Lemma gather_word_value buffer count x :
  - 3 <= x <= INT_MAX - 3 -> 0 <= count <= INT_MAX ->
  let sel i := if (i <? count) && (i >=? 0) then buffer_get buffer i else 0xFF in
  gather_word buffer count x
  = sel (x + 0) + sel (x + 1) * 2 ^ 8 + sel (x + 2) * 2 ^ 16 + sel (x + 3) * 2 ^ 24.
Proof.
  intros Hx Hc sel. unfold INT_MAX in *.
  assert (Hsel : forall i, 0 <= sel i < 256).
  { intros i. unfold sel. destruct ((i <? count) && (i >=? 0));
      [apply buffer_get_range | lia]. }
  pose proof (Hsel (x + 0)) as H0. pose proof (Hsel (x + 1)) as H1.
  pose proof (Hsel (x + 2)) as H2. pose proof (Hsel (x + 3)) as H3.
  unfold gather_word. cbn [fold_left].
  rewrite (gather_step_value buffer count x 0 0) by (unfold INT_MAX; lia).
  fold (sel (x + 0)). change (0 / 256) with 0. rewrite Z.add_0_l.
  rewrite (gather_step_value buffer count x _ 1) by (unfold INT_MAX; lia).
  fold (sel (x + 1)).
  replace (sel (x + 0) * 2 ^ 24 / 256) with (sel (x + 0) * 2 ^ 16)
    by (change (2 ^ 24) with (2 ^ 16 * 256); rewrite Z.mul_assoc, Z.div_mul; lia).
  rewrite (gather_step_value buffer count x _ 2) by (unfold INT_MAX; lia).
  fold (sel (x + 2)).
  replace ((sel (x + 0) * 2 ^ 16 + sel (x + 1) * 2 ^ 24) / 256)
    with (sel (x + 0) * 2 ^ 8 + sel (x + 1) * 2 ^ 16)
    by (replace (sel (x + 0) * 2 ^ 16 + sel (x + 1) * 2 ^ 24)
          with ((sel (x + 0) * 2 ^ 8 + sel (x + 1) * 2 ^ 16) * 256) by lia;
        rewrite Z.div_mul; lia).
  rewrite (gather_step_value buffer count x _ 3) by (unfold INT_MAX; lia).
  fold (sel (x + 3)).
  replace ((sel (x + 0) * 2 ^ 8 + sel (x + 1) * 2 ^ 16 + sel (x + 2) * 2 ^ 24) / 256)
    with (sel (x + 0) + sel (x + 1) * 2 ^ 8 + sel (x + 2) * 2 ^ 16)
    by (replace (sel (x + 0) * 2 ^ 8 + sel (x + 1) * 2 ^ 16 + sel (x + 2) * 2 ^ 24)
          with ((sel (x + 0) + sel (x + 1) * 2 ^ 8 + sel (x + 2) * 2 ^ 16) * 256) by lia;
        rewrite Z.div_mul; lia).
  reflexivity.
Qed.

Lemma byte_of_word b0 b1 b2 b3 k :
  0 <= b0 < 256 -> 0 <= b1 < 256 -> 0 <= b2 < 256 -> 0 <= b3 < 256 ->
  0 <= k < 4 ->
  byte_of (b0 + b1 * 2 ^ 8 + b2 * 2 ^ 16 + b3 * 2 ^ 24) k
  = nth (Z.to_nat k) [b0; b1; b2; b3] 0.
Proof.
  intros H0 H1 H2 H3 Hk. unfold byte_of.
  rewrite Z.shiftr_div_pow2 by lia.
  change 0xFF with (Z.ones 8). rewrite Z.land_ones by lia.
  assert (Hcase : k = 0 \/ k = 1 \/ k = 2 \/ k = 3) by lia.
  destruct Hcase as [-> | [-> | [-> | ->]]]; simpl (nth _ _ _);
    match goal with
    | |- context [2 ^ (8 * ?c)] =>
        let p := eval cbv in (2 ^ (8 * c)) in change (2 ^ (8 * c)) with p
    end;
    change (2 ^ 8) with 256 in *; change (2 ^ 16) with 65536; change (2 ^ 24) with 16777216;
    Z.div_mod_to_equations; lia.
Qed.

Lemma program_words_bytes buffer offset count a v k :
  0 <= offset -> 0 <= count <= INT_MAX - 3 -> offset + count + 3 <= UINT_MAX ->
  In (a, v) (program_words buffer offset count) -> 0 <= k < 4 ->
  byte_of v k
  = if (offset <=? a + k) && (a + k <? offset + count)
    then buffer_get buffer (a + k - offset) else 0xFF.
Proof.
  intros Ho Hc Hend Hin Hk. unfold INT_MAX, UINT_MAX in *.
  pose proof (Z.mod_pos_bound offset 4 ltac:(lia)) as Hr.
  pose proof (word_count_bounds offset count ltac:(lia)) as Hwc.
  unfold program_words in Hin. apply in_map_iff in Hin.
  destruct Hin as (j & Heq & Hj). apply in_seq in Hj.
  pose proof (f_equal fst Heq) as Ha. pose proof (f_equal snd Heq) as Hv.
  cbn [fst snd] in Ha, Hv. clear Heq.
  rewrite land_NOT3 in Ha by (unfold UINT_MAX; lia).
  set (x := - (offset mod 4) + 4 * Z.of_nat j) in *.
  assert (Hx : -3 <= x <= INT_MAX - 3) by (unfold INT_MAX, x; lia).
  pose proof (gather_word_value buffer count x Hx ltac:(unfold INT_MAX; lia)) as Hg.
  cbv zeta in Hg.
  set (sel := fun i => if (i <? count) && (i >=? 0) then buffer_get buffer i else 0xFF) in *.
  assert (Hsel : forall i, 0 <= sel i < 256).
  { intros i. unfold sel. destruct ((i <? count) && (i >=? 0));
      [apply buffer_get_range | lia]. }
  pose proof (Hsel (x + 0)) as H0. pose proof (Hsel (x + 1)) as H1.
  pose proof (Hsel (x + 2)) as H2. pose proof (Hsel (x + 3)) as H3.
  rewrite Hg, wrap32_small in Hv by (unfold UINT_MAX; lia).
  subst v. rewrite byte_of_word by assumption.
  assert (Hnth : nth (Z.to_nat k) [sel (x + 0); sel (x + 1); sel (x + 2); sel (x + 3)] 0
                 = sel (x + k)).
  { assert (Hcase : k = 0 \/ k = 1 \/ k = 2 \/ k = 3) by lia.
    destruct Hcase as [-> | [-> | [-> | ->]]]; reflexivity. }
  rewrite Hnth. unfold sel.
  replace (a + k - offset) with (x + k) by lia.
  destruct (Z.ltb_spec (x + k) count), (Z.geb_spec (x + k) 0),
           (Z.leb_spec offset (a + k)), (Z.ltb_spec (a + k) (offset + count));
    cbn [andb]; try reflexivity; lia.
Qed.
(** The total size of [get_matching_blocks]: the longest block, then the
    same to its left and to its right. *)
Fixpoint matching_size (fuel : nat) (a b : pystr) : nat :=
  match fuel with
  | O => O
  | S fuel' =>
      let '(i, j, k) := find_longest_match a b O in
      match k with
      | O => O
      | _ => (matching_size fuel' (firstn i a) (firstn j b) + k
              + matching_size fuel' (skipn (i + k) a) (skipn (j + k) b))%nat
      end
  end.

Definition difflib_ratio (a b : pystr) : float :=
  let matches := matching_size (S (length a)) a b in
  let total := (length a + length b)%nat in
  match total with
  | O => 1.0%float
  | _ => (2.0 * float_of_nat matches / float_of_nat total)%float
  end.

Definition digit_value (c : N) : Z := Z.of_N c - 48.

Definition number_of (ds : pystr) : Z :=
  fold_left (fun acc c => acc * 10 + digit_value c) ds 0.

(** [[s]] cut at every [sep]. *)
Fixpoint split_on (sep : N) (cur : pystr) (s : pystr) : list pystr :=
  match s with
  | [] => [rev cur]
  | c :: r => if chr_eqb c sep then rev cur :: split_on sep [] r
              else split_on sep (c :: cur) r
  end.

Definition basic_strptime (s : pystr) : option date :=
  match split_on (chr "-") [] s with
  | [y; m; d] =>
      let ok_digits := forallb basic_digit (y ++ m ++ d) in
      let yv := number_of y in let mv := number_of m in let dv := number_of d in
      if ok_digits && (length y =? 4)%nat
         && (1 <=? length m)%nat && (length m <=? 2)%nat
         && (1 <=? length d)%nat && (length d <=? 2)%nat
         && (1 <=? yv) && (1 <=? mv) && (mv <=? 12)
         && (1 <=? dv) && (dv <=? days_in_month yv mv)
      then Some (mk_date yv mv dv) else None
  | _ => None
  end.

Definition basic_pylib : PyLib := {|
  str_lower := map basic_lower_chr;
  re_ignorecase := basic_ignorecase;
  re_digit := basic_digit;
  seq_ratio := difflib_ratio;
  strptime_ymd := basic_strptime |}.

(** [Command(name)] for a bot with the user name [me], as aiogram
    documents it: the filter reads the text of the message or, without one,
    its caption; the first word has to be [/name] or [/name@me], the
    mention compared without case, the name with it. *)
Definition basic_command_filter (me name : pystr) (text caption : option pystr) : bool :=
  let text := match text with Some (_ :: _) => text | _ => caption end in
  match split (or_empty text) with
  | (prefix :: rest) :: _ =>
      let '(command, mention) := partition_at (chr "@") rest in
      chr_eqb prefix (chr "/")
      && match mention, me with
         | Some (c :: r), _ :: _ =>
             pystr_eqb (map basic_lower_chr (c :: r)) (map basic_lower_chr me)
         | _, _ => true
         end
      && pystr_eqb command name
  | _ => false
  end.

(** An [Aiogram] for closed examples, the bot being [ccu_helper_bot]. *)
Definition basic_aiogram : Aiogram := {|
  command_filter := basic_command_filter (u "ccu_helper_bot") |}.

(** ** Vocabulary of the specification *)

(** The slots of a day: every half hour from the opening to the closing
    time, the lunch hour left out. *)
Definition DAY_SLOTS : list pystr :=
  map u ["10:00"; "10:30"; "11:00"; "11:30"; "12:00"; "12:30";
         "14:00"; "14:30"; "15:00"; "15:30"; "16:00"; "16:30"; "17:00"; "17:30";
         "18:00"]%string.

(** The time of day [m] minutes after midnight. *)
Definition time_of_minutes (m : Z) : time := mk_time (m / 60) (m mod 60).

(** The hours and minutes a [datetime.time] can have. *)
Definition time_of_day (t : time) : Prop := 0 <= hour t < 24 /\ 0 <= minute t < 60.

(** A slot time: a time of day within business hours and outside the lunch
    interval. *)
Definition bookable (t : time) : Prop :=
  time_of_day t
  /\ time_leb DAY_START t = true /\ time_leb t DAY_END = true
  /\ (time_leb LUNCH_START t && time_ltb t LUNCH_END) = false.

(** A confirmed booking of the slot ([date_str], [time_str]). *)
Definition confirmed_at (date_str time_str : pystr) (b : booking) : bool :=
  at_slot date_str time_str b && pystr_eqb (b_status b) CONFIRMED.

(** The booking invariant: no slot has two confirmed bookings. *)
Definition one_confirmed_per_slot (d : db) : Prop :=
  forall date_str time_str,
    (length (List.filter (confirmed_at date_str time_str) (bookings d)) <= 1)%nat.

(** The table constraint [UNIQUE(date, time)]. *)
Definition unique_date_time (d : db) : Prop :=
  forall date_str time_str,
    (length (List.filter (at_slot date_str time_str) (bookings d)) <= 1)%nat.

(** The writes the program makes to [users] and [bookings]. *)
Inductive store_step : db -> db -> Prop :=
| step_create d now user_id full_name phone date_str time_str topic :
    store_step d (fst (create_booking d now user_id full_name phone date_str time_str topic))
| step_cancel d user_id date_str time_str :
    store_step d (fst (cancel_booking d user_id date_str time_str))
| step_cancel_any d date_str time_str :
    store_step d (fst (cancel_booking_any d date_str time_str))
| step_upsert d now tg_id first last uname :
    store_step d (fst (upsert_user d now tg_id first last uname)).

(** The stores the program can reach from the empty tables [init_db]
    creates, whatever it seeds [faq] and [kb] with. *)
Inductive reachable : db -> Prop :=
| reach_init faq0 kb0 : reachable (mk_db [] 0 [] 0 faq0 kb0)
| reach_step d d' : reachable d -> store_step d d' -> reachable d'.

(** A token: a non-empty run of non-whitespace characters. *)
Definition is_token (w : pystr) : Prop :=
  w <> [] /\ Forall (fun c => py_isspace c = false) w.

(** What the idempotence of [normalize] needs of [str.lower]: the
    characters it produces are lower-case already, a string of such
    characters is left as it is, and so are the space and the letter [е]. *)
Definition str_lower_laws `{PyLib} : Prop :=
  (forall s c, In c (str_lower s) -> str_lower [c] = [c])
  /\ (forall t, (forall c, In c t -> str_lower [c] = [c]) -> str_lower t = t)
  /\ str_lower [SPACE] = [SPACE]
  /\ str_lower (u "е") = u "е".

(** A [float] that is a number. *)
Definition not_nan (x : float) : Prop := Prim2SF x <> S754_nan.

(** A similarity ratio, as [difflib] documents it: a number of [[0, 1]]. *)
Definition in_unit (r : float) : Prop :=
  (0 <=? r)%float = true /\ (r <=? 1)%float = true.

(** [sub] occurs in [s]. *)
Definition occurs_in (sub s : pystr) : Prop := exists pre post, s = pre ++ sub ++ post.

(** One of the alternatives of a pattern occurs in [q]. *)
Definition matches (alts : list string) (q : pystr) : Prop :=
  exists alt, In alt alts /\ occurs_in (u alt) q.

(** Descending order of the keys of a scored list. *)
Definition key_ge {A} (a b : float * A) : Prop := (fst b <=? fst a)%float = true.

(** ** More vocabulary: the constraints of the schema *)

(** The keys of the tables: the primary keys [users.id] and [bookings.id],
    [users.tg_id UNIQUE], and the AUTOINCREMENT counters above every id in
    use. *)
Definition keys_ok (d : db) : Prop :=
  List.NoDup (map u_id (users d))
  /\ List.NoDup (map u_tg_id (users d))
  /\ List.NoDup (map b_id (bookings d))
  /\ Forall (fun r => u_id r <= users_seq d) (users d)
  /\ Forall (fun b => b_id b <= bookings_seq d) (bookings d).

(** [FOREIGN KEY(user_id) REFERENCES users(id)] on every row of [bookings]. *)
Definition references_ok (d : db) : Prop :=
  Forall (fun b => foreign_key_ok d (b_user_id b) = true) (bookings d).

(** What [html_escape] makes of one character. *)
Definition escape_chr (c : N) : pystr :=
  if chr_eqb c (chr "&") then u "&amp;"
  else if chr_eqb c (chr "<") then u "&lt;"
  else if chr_eqb c (chr ">") then u "&gt;"
  else [c].

(** ** The sessions the bot reaches *)

Section Sessions.
Context `{PyLib}.

(** What the handlers do to one user's world. A message handler with a
    state filter runs only in its state; commands and callbacks run in any
    state. [step_other] stands for the handlers that leave the session
    alone (the information commands, the menu buttons that answer with a
    text, [cmd_mybookings], [cmd_list], [any_text], ...). *)
Inductive bot_step : cworld -> cworld -> Prop :=
| step_cmd_start now m cw :
    bot_step cw (snd (cmd_start now m cw))
| step_ob_enter_name m cw :
    s_state (cw_session cw) = Some ob_name ->
    bot_step cw (snd (lift (ob_enter_name m) cw))
| step_ob_enter_phone now contact m cw :
    s_state (cw_session cw) = Some ob_phone ->
    bot_step cw (snd (ob_enter_phone now contact m cw))
| step_cmd_book today m cw :
    bot_step cw (snd (lift (cmd_book today m) cw))
| step_cb_pick_date c cw :
    bot_step cw (snd (cb_pick_date c cw))
| step_cb_back_dates today c cw :
    bot_step cw (snd (cb_back_dates today c cw))
| step_cb_pick_time c cw :
    bot_step cw (snd (cb_pick_time c cw))
| step_fsm_enter_name m cw :
    s_state (cw_session cw) = Some entering_name ->
    bot_step cw (snd (lift (fsm_enter_name m) cw))
| step_fsm_enter_phone m cw :
    s_state (cw_session cw) = Some entering_phone ->
    bot_step cw (snd (lift (fsm_enter_phone m) cw))
| step_fsm_enter_topic m cw :
    s_state (cw_session cw) = Some entering_topic ->
    bot_step cw (snd (lift (fsm_enter_topic m) cw))
| step_fsm_confirm now m cw :
    s_state (cw_session cw) = Some confirm ->
    bot_step cw (snd (lift (fsm_confirm now m) cw))
| step_other cw cw' :
    cw_session cw' = cw_session cw ->
    bot_step cw cw'.

(** The worlds reached from one whose session is empty. *)
Inductive bot_reachable : cworld -> Prop :=
| bot_start cw : cw_session cw = mk_session None ∅ -> bot_reachable cw
| bot_next cw cw' : bot_reachable cw -> bot_step cw cw' -> bot_reachable cw'.

End Sessions.

(** The session holds each of the keys. *)
Definition has_keys (keys : list string) (s : session) : Prop :=
  Forall (fun k => is_Some (s_data s !! k)) keys.

(** What each state of the dialogues can rely on. *)
Definition session_ok (s : session) : Prop :=
  match s_state s with
  | Some choosing_time => has_keys ["date"] s
  | Some entering_name => has_keys ["date"; "time"] s
  | Some entering_phone => has_keys ["date"; "time"; "full_name"] s
  | Some entering_topic => has_keys ["date"; "time"; "full_name"; "phone"] s
  | Some confirm => has_keys ["date"; "time"; "full_name"; "phone"; "topic"] s
  | Some ob_phone => has_keys ["full_name"] s
  | _ => True
  end.

(** ** Sample data for closed examples *)

Definition sample_users : list user_row :=
  [ mk_user 1 100 (u "Айгерим") (u "") (u "aigerim") (u "2025-08-30T09:00:00+05:00");
    mk_user 2 200 (u "Иван") (u "Иванов") (u "") (u "2025-08-30T09:05:00+05:00") ].

Definition sample_bookings : list booking :=
  [ mk_booking 1 1 (u "Сатпаева Айгерим") (u "+77011112233") (u "2025-09-01") (u "10:00")
      (u "Поступление") CONFIRMED (u "2025-08-30T09:01:00+05:00") ].

Definition sample_faq : list faq_row :=
  [ mk_faq (u "Наш адрес: г. Алматы, проспект Сейфуллина, 521") (u "адрес");
    mk_faq (u "Часы работы: Пн–Пт 09:00–17:00, обед 13:00–14:00")
           (u "график работа часы режим");
    mk_faq (u "Полный перечень документов: /docs") (u "документы поступление список") ].

Definition sample_kb : list kb_row :=
  [ mk_kb (u "Контакты") (u "контакты телефон адрес")
          (u "Адрес: г. Алматы, проспект Сейфуллина, 521") (u "ru");
    mk_kb (u "Документы") (u "документы поступление")
          (u "Аттестат, удостоверение личности, фото 3x4") (u "ru");
    mk_kb (u "Общежитие") (u "общежитие проживание")
          (u "Стоимость 36 000 в месяц") (u "ru") ].

Definition sample_db : db := mk_db sample_users 2 sample_bookings 1 sample_faq sample_kb.

Definition sample_now : pystr := u "2025-08-31T12:00:00+05:00".

(** A text message of the second user. *)
Definition text_message (text : string) : message :=
  mk_message (Some (u text)) 200 (Some (u "Иван")) (Some (u "Иванов")) None.

(** The session of a user who has reached the step [st] for the slot that
    is already booked. *)
Definition sample_session (st : fsm_state) : session :=
  mk_session (Some st)
    (<["topic" := u "Поступление"]>
       (<["phone" := u "+77001234567"]>
          (<["full_name" := u "Иванов Иван"]>
             (<["time" := u "10:00"]> (<["date" := u "2025-09-01"]> ∅))))).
* * * * * * * * *
## WHAT THE EXERCISE ASKS
Exact reproduction is required. Give the lines of the data from its first line through the line containing "intros Hx Hc sel. unfold INT_MAX in *.", and no others.

## FINAL ANSWER
Lemma gather_word_value buffer count x :
  - 3 <= x <= INT_MAX - 3 -> 0 <= count <= INT_MAX ->
  let sel i := if (i <? count) && (i >=? 0) then buffer_get buffer i else 0xFF in
  gather_word buffer count x
  = sel (x + 0) + sel (x + 1) * 2 ^ 8 + sel (x + 2) * 2 ^ 16 + sel (x + 3) * 2 ^ 24.
Proof.
  intros Hx Hc sel. unfold INT_MAX in *.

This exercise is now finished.